## [Exercise materials]
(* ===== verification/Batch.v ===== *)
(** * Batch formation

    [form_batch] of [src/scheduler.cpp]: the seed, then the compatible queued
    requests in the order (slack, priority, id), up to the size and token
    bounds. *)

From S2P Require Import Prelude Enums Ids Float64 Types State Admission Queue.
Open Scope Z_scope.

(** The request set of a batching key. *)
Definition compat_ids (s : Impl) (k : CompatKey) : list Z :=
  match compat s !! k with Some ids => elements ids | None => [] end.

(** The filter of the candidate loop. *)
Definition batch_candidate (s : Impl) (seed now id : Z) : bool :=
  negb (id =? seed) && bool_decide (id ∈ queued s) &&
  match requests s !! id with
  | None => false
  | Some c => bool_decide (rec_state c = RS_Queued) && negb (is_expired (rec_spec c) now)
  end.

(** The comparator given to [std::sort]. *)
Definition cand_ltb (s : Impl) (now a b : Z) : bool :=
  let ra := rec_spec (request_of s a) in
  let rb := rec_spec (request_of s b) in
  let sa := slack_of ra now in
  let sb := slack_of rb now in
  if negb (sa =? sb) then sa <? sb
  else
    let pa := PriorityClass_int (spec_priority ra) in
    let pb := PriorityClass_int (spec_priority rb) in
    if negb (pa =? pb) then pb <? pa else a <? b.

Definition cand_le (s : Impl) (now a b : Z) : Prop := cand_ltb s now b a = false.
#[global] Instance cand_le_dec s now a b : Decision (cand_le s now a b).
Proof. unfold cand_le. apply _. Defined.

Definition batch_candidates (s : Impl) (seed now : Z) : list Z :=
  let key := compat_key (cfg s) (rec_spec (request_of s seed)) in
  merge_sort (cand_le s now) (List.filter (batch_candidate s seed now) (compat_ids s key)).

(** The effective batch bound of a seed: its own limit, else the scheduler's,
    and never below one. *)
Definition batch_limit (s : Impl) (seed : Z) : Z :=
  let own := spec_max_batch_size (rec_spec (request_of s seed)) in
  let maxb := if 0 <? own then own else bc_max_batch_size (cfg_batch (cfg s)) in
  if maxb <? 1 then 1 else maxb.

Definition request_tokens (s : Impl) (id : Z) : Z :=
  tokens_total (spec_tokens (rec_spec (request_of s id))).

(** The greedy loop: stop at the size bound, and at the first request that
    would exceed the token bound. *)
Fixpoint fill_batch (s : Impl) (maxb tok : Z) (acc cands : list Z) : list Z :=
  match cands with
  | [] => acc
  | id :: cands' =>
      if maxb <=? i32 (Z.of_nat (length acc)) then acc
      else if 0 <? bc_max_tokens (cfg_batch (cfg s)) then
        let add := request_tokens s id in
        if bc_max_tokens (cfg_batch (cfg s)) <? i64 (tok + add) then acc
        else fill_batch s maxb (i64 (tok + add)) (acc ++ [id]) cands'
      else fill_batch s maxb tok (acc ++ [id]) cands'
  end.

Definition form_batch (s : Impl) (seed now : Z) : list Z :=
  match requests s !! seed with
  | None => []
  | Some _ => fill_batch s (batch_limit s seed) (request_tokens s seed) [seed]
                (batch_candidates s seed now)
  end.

--

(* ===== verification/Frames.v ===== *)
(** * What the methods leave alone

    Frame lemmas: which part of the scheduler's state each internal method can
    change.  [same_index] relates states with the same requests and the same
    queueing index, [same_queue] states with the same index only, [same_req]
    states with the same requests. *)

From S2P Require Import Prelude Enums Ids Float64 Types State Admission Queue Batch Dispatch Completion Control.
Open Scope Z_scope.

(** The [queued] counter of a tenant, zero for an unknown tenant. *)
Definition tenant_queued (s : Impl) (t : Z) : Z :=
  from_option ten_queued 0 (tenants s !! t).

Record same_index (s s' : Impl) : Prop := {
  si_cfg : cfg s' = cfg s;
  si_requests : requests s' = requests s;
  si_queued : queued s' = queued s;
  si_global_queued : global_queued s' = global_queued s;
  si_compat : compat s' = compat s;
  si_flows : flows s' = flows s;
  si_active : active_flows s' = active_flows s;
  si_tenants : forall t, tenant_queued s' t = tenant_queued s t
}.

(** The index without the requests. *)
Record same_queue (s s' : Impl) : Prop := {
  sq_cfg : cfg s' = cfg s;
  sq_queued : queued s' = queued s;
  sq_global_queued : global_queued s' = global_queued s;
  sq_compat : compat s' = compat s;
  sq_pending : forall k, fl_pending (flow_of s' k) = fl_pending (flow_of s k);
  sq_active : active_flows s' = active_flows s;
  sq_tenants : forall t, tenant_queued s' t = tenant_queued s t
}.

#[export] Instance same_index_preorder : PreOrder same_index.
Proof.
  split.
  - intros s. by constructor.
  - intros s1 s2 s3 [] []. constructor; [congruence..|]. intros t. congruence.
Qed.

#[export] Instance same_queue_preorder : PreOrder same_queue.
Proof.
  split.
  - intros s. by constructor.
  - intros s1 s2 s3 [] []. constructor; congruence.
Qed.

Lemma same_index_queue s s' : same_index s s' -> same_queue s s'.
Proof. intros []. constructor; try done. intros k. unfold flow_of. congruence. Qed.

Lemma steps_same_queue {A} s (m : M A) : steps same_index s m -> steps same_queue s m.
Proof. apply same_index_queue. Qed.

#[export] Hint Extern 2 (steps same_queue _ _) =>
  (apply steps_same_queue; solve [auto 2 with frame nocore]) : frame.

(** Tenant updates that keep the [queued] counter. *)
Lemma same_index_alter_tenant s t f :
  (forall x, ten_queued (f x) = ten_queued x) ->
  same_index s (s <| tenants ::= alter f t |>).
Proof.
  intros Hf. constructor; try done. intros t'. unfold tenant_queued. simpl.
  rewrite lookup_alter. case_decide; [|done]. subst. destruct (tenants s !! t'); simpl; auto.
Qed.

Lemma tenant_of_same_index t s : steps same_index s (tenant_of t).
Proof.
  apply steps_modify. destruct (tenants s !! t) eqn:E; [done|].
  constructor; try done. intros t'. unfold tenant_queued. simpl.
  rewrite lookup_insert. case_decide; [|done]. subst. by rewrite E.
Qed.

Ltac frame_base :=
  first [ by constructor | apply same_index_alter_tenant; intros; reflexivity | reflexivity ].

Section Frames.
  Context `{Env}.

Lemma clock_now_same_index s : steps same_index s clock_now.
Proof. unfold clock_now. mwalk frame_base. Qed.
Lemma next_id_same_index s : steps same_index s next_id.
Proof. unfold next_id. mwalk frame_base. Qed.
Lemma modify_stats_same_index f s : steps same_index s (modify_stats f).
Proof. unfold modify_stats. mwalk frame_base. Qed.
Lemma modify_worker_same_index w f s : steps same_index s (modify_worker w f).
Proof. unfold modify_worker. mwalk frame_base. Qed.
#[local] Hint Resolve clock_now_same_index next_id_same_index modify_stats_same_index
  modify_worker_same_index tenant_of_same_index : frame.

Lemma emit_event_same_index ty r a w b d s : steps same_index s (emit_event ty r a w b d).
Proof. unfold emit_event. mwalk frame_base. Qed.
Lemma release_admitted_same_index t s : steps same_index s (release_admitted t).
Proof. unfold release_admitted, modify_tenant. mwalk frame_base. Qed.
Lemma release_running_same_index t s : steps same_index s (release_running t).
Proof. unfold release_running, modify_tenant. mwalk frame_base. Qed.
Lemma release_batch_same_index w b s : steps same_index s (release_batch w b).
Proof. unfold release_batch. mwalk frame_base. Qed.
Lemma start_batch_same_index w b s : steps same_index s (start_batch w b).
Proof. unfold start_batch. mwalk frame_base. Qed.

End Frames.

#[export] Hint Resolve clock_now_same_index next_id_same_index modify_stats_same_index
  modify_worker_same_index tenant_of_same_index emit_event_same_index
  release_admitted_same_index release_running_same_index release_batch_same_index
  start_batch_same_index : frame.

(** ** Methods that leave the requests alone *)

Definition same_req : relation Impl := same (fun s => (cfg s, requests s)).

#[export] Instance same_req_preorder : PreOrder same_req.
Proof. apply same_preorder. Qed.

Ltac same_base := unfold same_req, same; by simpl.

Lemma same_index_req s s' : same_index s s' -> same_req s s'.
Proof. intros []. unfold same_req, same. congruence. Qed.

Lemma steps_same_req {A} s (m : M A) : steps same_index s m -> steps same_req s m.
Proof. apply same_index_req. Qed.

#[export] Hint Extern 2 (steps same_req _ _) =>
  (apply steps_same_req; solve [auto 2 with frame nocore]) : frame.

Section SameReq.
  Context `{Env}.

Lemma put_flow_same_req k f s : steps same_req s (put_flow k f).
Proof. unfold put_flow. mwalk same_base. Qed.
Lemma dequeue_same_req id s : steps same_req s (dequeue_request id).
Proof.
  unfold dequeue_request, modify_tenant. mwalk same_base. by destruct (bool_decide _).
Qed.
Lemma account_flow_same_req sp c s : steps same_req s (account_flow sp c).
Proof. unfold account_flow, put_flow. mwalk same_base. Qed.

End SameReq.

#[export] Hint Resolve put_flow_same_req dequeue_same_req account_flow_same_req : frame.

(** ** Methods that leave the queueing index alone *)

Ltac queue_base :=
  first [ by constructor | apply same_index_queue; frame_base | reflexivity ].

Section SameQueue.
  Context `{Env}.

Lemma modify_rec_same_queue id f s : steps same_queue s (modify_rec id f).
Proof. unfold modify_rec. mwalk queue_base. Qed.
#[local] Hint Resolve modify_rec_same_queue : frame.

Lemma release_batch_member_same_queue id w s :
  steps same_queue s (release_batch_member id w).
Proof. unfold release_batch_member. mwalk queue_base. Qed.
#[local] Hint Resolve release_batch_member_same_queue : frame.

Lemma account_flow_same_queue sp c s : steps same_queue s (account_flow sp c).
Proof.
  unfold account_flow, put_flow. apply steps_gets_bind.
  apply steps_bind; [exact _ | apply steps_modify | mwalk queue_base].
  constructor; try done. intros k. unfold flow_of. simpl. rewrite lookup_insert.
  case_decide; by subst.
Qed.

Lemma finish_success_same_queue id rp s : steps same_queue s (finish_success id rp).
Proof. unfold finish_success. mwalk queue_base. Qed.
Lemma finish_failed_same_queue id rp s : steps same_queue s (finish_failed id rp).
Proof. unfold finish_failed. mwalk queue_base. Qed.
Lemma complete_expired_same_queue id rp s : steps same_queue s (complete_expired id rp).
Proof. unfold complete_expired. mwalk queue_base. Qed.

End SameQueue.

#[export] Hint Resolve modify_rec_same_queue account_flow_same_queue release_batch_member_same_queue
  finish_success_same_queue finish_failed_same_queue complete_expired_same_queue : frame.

---

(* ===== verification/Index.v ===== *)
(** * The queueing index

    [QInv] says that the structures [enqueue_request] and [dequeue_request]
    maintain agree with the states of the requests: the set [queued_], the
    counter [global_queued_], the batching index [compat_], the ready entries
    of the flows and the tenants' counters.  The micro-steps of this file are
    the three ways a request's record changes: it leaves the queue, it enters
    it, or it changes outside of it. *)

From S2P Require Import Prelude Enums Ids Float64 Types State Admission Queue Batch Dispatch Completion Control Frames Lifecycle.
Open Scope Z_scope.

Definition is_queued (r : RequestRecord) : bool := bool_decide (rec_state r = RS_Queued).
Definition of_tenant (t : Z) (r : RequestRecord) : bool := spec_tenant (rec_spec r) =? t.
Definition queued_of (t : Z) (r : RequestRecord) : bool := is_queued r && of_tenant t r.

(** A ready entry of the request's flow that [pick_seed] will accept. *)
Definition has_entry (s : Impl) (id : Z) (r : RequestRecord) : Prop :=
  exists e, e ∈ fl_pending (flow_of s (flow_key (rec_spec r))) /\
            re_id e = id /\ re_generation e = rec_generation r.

## [The task]
Within the data above, the span starting at the line containing "Lemma same_index_req s" and ending at the line containing "End SameQueue." is to be retyped exactly, with no other lines.

## [Response area]
Lemma same_index_req s s' : same_index s s' -> same_req s s'.
Proof. intros []. unfold same_req, same. congruence. Qed.

Lemma steps_same_req {A} s (m : M A) : steps same_index s m -> steps same_req s m.
Proof. apply same_index_req. Qed.

#[export] Hint Extern 2 (steps same_req _ _) =>
  (apply steps_same_req; solve [auto 2 with frame nocore]) : frame.

Section SameReq.
  Context `{Env}.

Lemma put_flow_same_req k f s : steps same_req s (put_flow k f).
Proof. unfold put_flow. mwalk same_base. Qed.
Lemma dequeue_same_req id s : steps same_req s (dequeue_request id).
Proof.
  unfold dequeue_request, modify_tenant. mwalk same_base. by destruct (bool_decide _).
Qed.
Lemma account_flow_same_req sp c s : steps same_req s (account_flow sp c).
Proof. unfold account_flow, put_flow. mwalk same_base. Qed.

End SameReq.

#[export] Hint Resolve put_flow_same_req dequeue_same_req account_flow_same_req : frame.

(** ** Methods that leave the queueing index alone *)

Ltac queue_base :=
  first [ by constructor | apply same_index_queue; frame_base | reflexivity ].

Section SameQueue.
  Context `{Env}.

Lemma modify_rec_same_queue id f s : steps same_queue s (modify_rec id f).
Proof. unfold modify_rec. mwalk queue_base. Qed.
#[local] Hint Resolve modify_rec_same_queue : frame.

Lemma release_batch_member_same_queue id w s :
  steps same_queue s (release_batch_member id w).
Proof. unfold release_batch_member. mwalk queue_base. Qed.
#[local] Hint Resolve release_batch_member_same_queue : frame.

Lemma account_flow_same_queue sp c s : steps same_queue s (account_flow sp c).
Proof.
  unfold account_flow, put_flow. apply steps_gets_bind.
  apply steps_bind; [exact _ | apply steps_modify | mwalk queue_base].
  constructor; try done. intros k. unfold flow_of. simpl. rewrite lookup_insert.
  case_decide; by subst.
Qed.

Lemma finish_success_same_queue id rp s : steps same_queue s (finish_success id rp).
Proof. unfold finish_success. mwalk queue_base. Qed.
Lemma finish_failed_same_queue id rp s : steps same_queue s (finish_failed id rp).
Proof. unfold finish_failed. mwalk queue_base. Qed.
Lemma complete_expired_same_queue id rp s : steps same_queue s (complete_expired id rp).
Proof. unfold complete_expired. mwalk queue_base. Qed.

End SameQueue.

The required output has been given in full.